Madman claims to be from future to protect woman from being "terminated"
A madman has been captured by Helsinki police officials after attempting to kidnap a woman by the name of Anna Torvalds. He claims to be from the year 2010 and was sent back in time to protect her from being terminated by a half man, half machine cyborg. The madman states that Anna's unborn son Linus Torvalds will become the leader of the Open Source restistance movement in the future and the "Terminator" was sent back to destroy his existance.

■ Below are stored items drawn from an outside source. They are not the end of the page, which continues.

(* ===== verification/MemoryLimiter.v ===== *)
(** * The rate limiter on the memory backend

    The memory driver satisfies the cursor-store contract, so the bounds of
    RateLimitProps.v hold of it; an uncontended request is decided in one round,
    by the rule stated here; and a participant whose clock reading belongs to an
    earlier window makes a fixed window grant more than its limit. *)

From S2P Require Import Prelude GoBase Json Codec Driver Memory RateLimit RateLimitProps.
From Stdlib Require Import ZArith Lia.

#[export] Instance memoryCursorStore : CursorStore Driver := {|
  cs_getOrCreate := ScheduleCursorGetOrCreate;
  cs_advance := ScheduleCursorAdvance;
  cs_native := None
|}.

#[export] Program Instance memoryCursorLaws : CursorStoreLaws Driver := {|
  cs_cursor d key := d_cursors d !! key
|}.
Next Obligation.
  intros d p. simpl. unfold ScheduleCursorGetOrCreate.
  destruct (d_cursors d !! cc_ID p) eqn:E; simpl; [done|]. by rewrite lookup_insert_eq.
Qed.
Next Obligation.
  intros d p. simpl. unfold ScheduleCursorAdvance.
  destruct (d_cursors d !! ca_ID p) as [c|] eqn:E; simpl; [|done].
  destruct (TimeEqual c (ca_Expected p)) eqn:Et; simpl; time_to_prop.
  - rewrite lookup_insert_eq. by subst.
  - split; [congruence|done].
Qed.

Section decision.
Context `{FloatConv}.

(** Nobody interferes. *)
Definition alone (i : nat) (d : Driver) : Driver := d.
Definition liveCtx (i : nat) : option error := None.

Definition validParams (p : RateLimitAcquireParams) : Prop :=
  rl_Key p ≠ "" ∧ 0 < rl_Limit p ∧ 0 < rl_Period p ∧ effectiveBurst p ≤ rl_Limit p.

(** An uncontended GCRA request is decided in one round.  With [c] the
    stored arrival time (the clock reading itself for a new key), it is granted
    exactly when the reading is not before [c - tolerance], moving the cursor to
    [max c now + interval]; otherwise it is told to come back at
    [c - tolerance] and the cursor stays. *)
Theorem gcra_decision fuel p d :
  validParams p → rl_Mode p = RateLimitModeGCRA → (0 < fuel)%nat →
  let c := default (rl_Now p) (d_cursors d !! rl_Key p) in
  let retryAt := c - limiterTolerance p in
  ∃ d', AcquireRateLimit liveCtx alone fuel p d =
      Some (d', Ok (if rl_Now p <? retryAt then refused retryAt else acquired)) ∧
    d_cursors d' !! rl_Key p =
      Some (if rl_Now p <? retryAt then c else Z.max c (rl_Now p) + limiterInterval p).
Proof.
  intros (Hk & Hl & Hp & Hb) Hm Hf c retryAt. unfold AcquireRateLimit. cbn [cs_native memoryCursorStore].
  assert (checkRateLimit p = Ok (mkRateLimitAcquireParams (rl_Key p) (rl_Now p) (rl_Limit p) (rl_Period p) (effectiveBurst p) (rl_Mode p))) as ->.
  { unfold checkRateLimit. rewrite bool_decide_eq_false_2 by done.
    rewrite (proj2 (Z.leb_gt (rl_Limit p) 0)), (proj2 (Z.leb_gt (rl_Period p) 0)) by lia. cbn [orb]. fold (effectiveBurst p).
    by rewrite (proj2 (Z.ltb_ge (rl_Limit p) (effectiveBurst p))) by lia. }
  cbn [rl_Key rl_Limit rl_Period rl_Burst rl_Mode rl_Now]. rewrite Hm. fold (limiterInterval p) (limiterTolerance p).
  destruct fuel as [|fuel]; [lia|]. cbn [gcraLoop]. unfold alone, UTC. cbn [gcraCall].
  assert (∃ d1 b, cs_getOrCreate d (mkScheduleCursorCreateParams (rl_Key p) (rl_Now p)) =
    (d1, Ok (mkScheduleCursorResult c b)) ∧ d_cursors d1 !! rl_Key p = Some c) as (d1 & b & -> & Hc).
  { cbn [cs_getOrCreate memoryCursorStore]. unfold ScheduleCursorGetOrCreate. cbn [cc_ID cc_InitialAt].
    subst c. destruct (d_cursors d !! rl_Key p) as [x|] eqn:E; simpl; [by eauto|].
    eexists _, _. split; [done|]. simpl. by rewrite lookup_insert_eq. }
  cbn [cr_At]. unfold Before, Add. change (c + - limiterTolerance p) with retryAt.
  destruct (rl_Now p <? retryAt) eqn:E; [by exists d1|]. cbn [gcraCall]. unfold Before, Add.
  cbn [cs_advance memoryCursorStore]. unfold ScheduleCursorAdvance. cbn [ca_ID ca_Expected ca_Next].
  rewrite Hc. unfold TimeEqual. rewrite Z.eqb_refl. cbn [negb].
  eexists. split; [done|]. simpl. rewrite lookup_insert_eq. f_equal. unfold UTC. f_equal.
  destruct (c <? rl_Now p) eqn:E2; bool_to_prop; lia.
Qed.
End decision.

(** ** Witnesses *)

(** Ten permits a second, bursts of two. *)
Definition demoLimiter : RateLimitAcquireParams :=
  mkRateLimitAcquireParams "limit" (5 * Second) 10 Second 2 RateLimitModeGCRA.

Lemma gcra_decision_witness : ∃ d',
  AcquireRateLimit (H0 := amd64_conv) liveCtx alone 1 demoLimiter (New (frozenClock 0)) = Some (d', Ok acquired) ∧
  d_cursors d' !! "limit" = Some (5 * Second + 100 * Millisecond).
Proof.
  destruct (gcra_decision (H := amd64_conv) 1 demoLimiter (New (frozenClock 0))) as (d' & Hr & Hc).
  - split; [discriminate|]. vm_compute. split_and!; done.
  - reflexivity.
  - lia.
  - exists d'. split; [exact Hr|]. etrans; [exact Hc|]. vm_compute. reflexivity.
Defined.

(** Two participants read the cursor before either moves it; one loses the race and
    goes through another round.  The store is also used elsewhere.  A third one is refused. *)
Definition otherCursor (d : Driver) : Driver := (ScheduleCursorGetOrCreate d (mkScheduleCursorCreateParams "other" 0)).1.
Lemma otherCursor_elsewhere d : d_cursors (otherCursor d) !! "limit" = d_cursors d !! "limit".
Proof. unfold otherCursor, ScheduleCursorGetOrCreate. case_match; [done|]. simpl. by rewrite lookup_insert_ne. Qed.

Definition demoRace : list (GroupEvent Driver) :=
  [Ask 1 (5 * Second); Ask 2 (5 * Second); Call 1; Call 2; Elsewhere otherCursor; Call 2; Call 1; Ask 3 (5 * Second); Call 1; Call 3; Call 1; Call 3;
   Call 3; Ask 2 (5 * Second + 100 * Millisecond); Call 2; Ask 1 (5 * Second + 100 * Millisecond); Call 2; Call 1; Leave 1].

Lemma gcra_rate_bound_witness : ∃ g,
  groupRun (S := Driver) (H1 := amd64_conv) demoLimiter demoRace (mkGroup (New (frozenClock 0)) ∅ []) = Some g ∧
  gr_granted g = [5 * Second; 5 * Second; 5 * Second + 100 * Millisecond] ∧
  Z.of_nat (length (inSpan (5 * Second) (99 * Millisecond) (gr_granted g))) ≤ 2.
Proof.
  destruct (groupRun (S := Driver) (H1 := amd64_conv) demoLimiter demoRace (mkGroup (New (frozenClock 0)) ∅ []))
    as [g|] eqn:E; [|vm_compute in E; discriminate].
  exists g. split; [reflexivity|]. split; [vm_compute in E; by injection E as <-|].
  pose proof (gcra_rate_bound (S := Driver) (H1 := amd64_conv) demoLimiter demoRace
    (New (frozenClock 0)) g (5 * Second) (99 * Millisecond)) as Hb.
  etrans; [apply Hb; [vm_compute; discriminate| |exact E]|vm_compute; discriminate].
  unfold demoRace. repeat (apply Forall_cons_2; [first [exact I|exact otherCursor_elsewhere]|]). apply Forall_nil_2.
Defined.

Definition demoWindow : RateLimitAcquireParams :=
  mkRateLimitAcquireParams "window" 0 2 Second 1 RateLimitModeFixedWindow.
Definition windowReqs : list (Instant * (nat → Driver → Driver)) :=
  (λ t, (t, alone)) <$> [5 * Second; 5 * Second + 1; 5 * Second + 2; 6 * Second; 6 * Second].

Lemma fixed_window_bound_witness : ∃ s' granted,
  permits (S := Driver) (H1 := amd64_conv) liveCtx 1 demoWindow windowReqs (New (frozenClock 0)) = Some (s', granted) ∧
  length granted = 4%nat ∧ countWindow (5 * Second) (windowOf demoWindow <$> granted) ≤ 2.
Proof.
  destruct (permits (S := Driver) (H1 := amd64_conv) liveCtx 1 demoWindow windowReqs (New (frozenClock 0)))
    as [[s' granted]|] eqn:E; [|vm_compute in E; discriminate].
  exists s', granted. split; [reflexivity|]. split.
  - vm_compute in E. injection E as <- <-. reflexivity.
  - apply (fixed_window_bound (S := Driver) (H1 := amd64_conv) liveCtx 1 demoWindow windowReqs
      (New (frozenClock 0)) s' granted (5 * Second)).
    + reflexivity.
    + reflexivity.
    + vm_compute. split; reflexivity.
    + vm_compute. discriminate.
    + vm_compute. reflexivity.
    + reflexivity.
    + unfold windowReqs. apply Forall_fmap, Forall_true. intros t i s. exists 0%nat. constructor.
    + vm_compute. repeat constructor; discriminate.
    + exact E.
Defined.

(** The order hypothesis of [fixed_window_bound] is needed: with a limit of two,
    a participant that read its clock in the previous window and reaches the
    store late rewinds the cursor, and the current window grants four. *)
Definition rewindReqs : list (Instant * (nat → Driver → Driver)) :=
  (λ t, (t, alone)) <$> [6 * Second; 6 * Second; 6 * Second - 1; 6 * Second; 6 * Second].

Lemma fixed_window_rewind :
  (λ r, countWindow (6 * Second) (windowOf demoWindow <$> r.2)) <$>
    permits (S := Driver) (H1 := amd64_conv) liveCtx 1 demoWindow rewindReqs (New (frozenClock 0)) = Some 4.
Proof. vm_compute. reflexivity. Qed.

Dumb kid claims he prefers Pokemon over Spiderman
CHICAGO, IL - Some dumb kid named Daniel Hodgkins aged 8 claims the web slinging Marvel comics superhero Spiderman is too confusing and he "doesn't get it." Daniel's parents bought him a Spiderman toy for his birthday but didn't seem too impressed and ended up trading it with some kid from school for a peanut butter sandwich. "I thought all kid's loved Spiderman, with the movie soon to be released we just expected him to love it," exclaims Daniel's parents.
Man orders a Cheeseburger with "no cheese"
LONGTOWN, CO - Donald Porsky, 47, caused shock and confusion within a McDonalds restaurant last week after ordering a Cheeseburger without any cheese. Employees were reported to have exchanged confused looks and had a hard time trying to verify his order. Many customers became agitated and distressed as the situation ensued.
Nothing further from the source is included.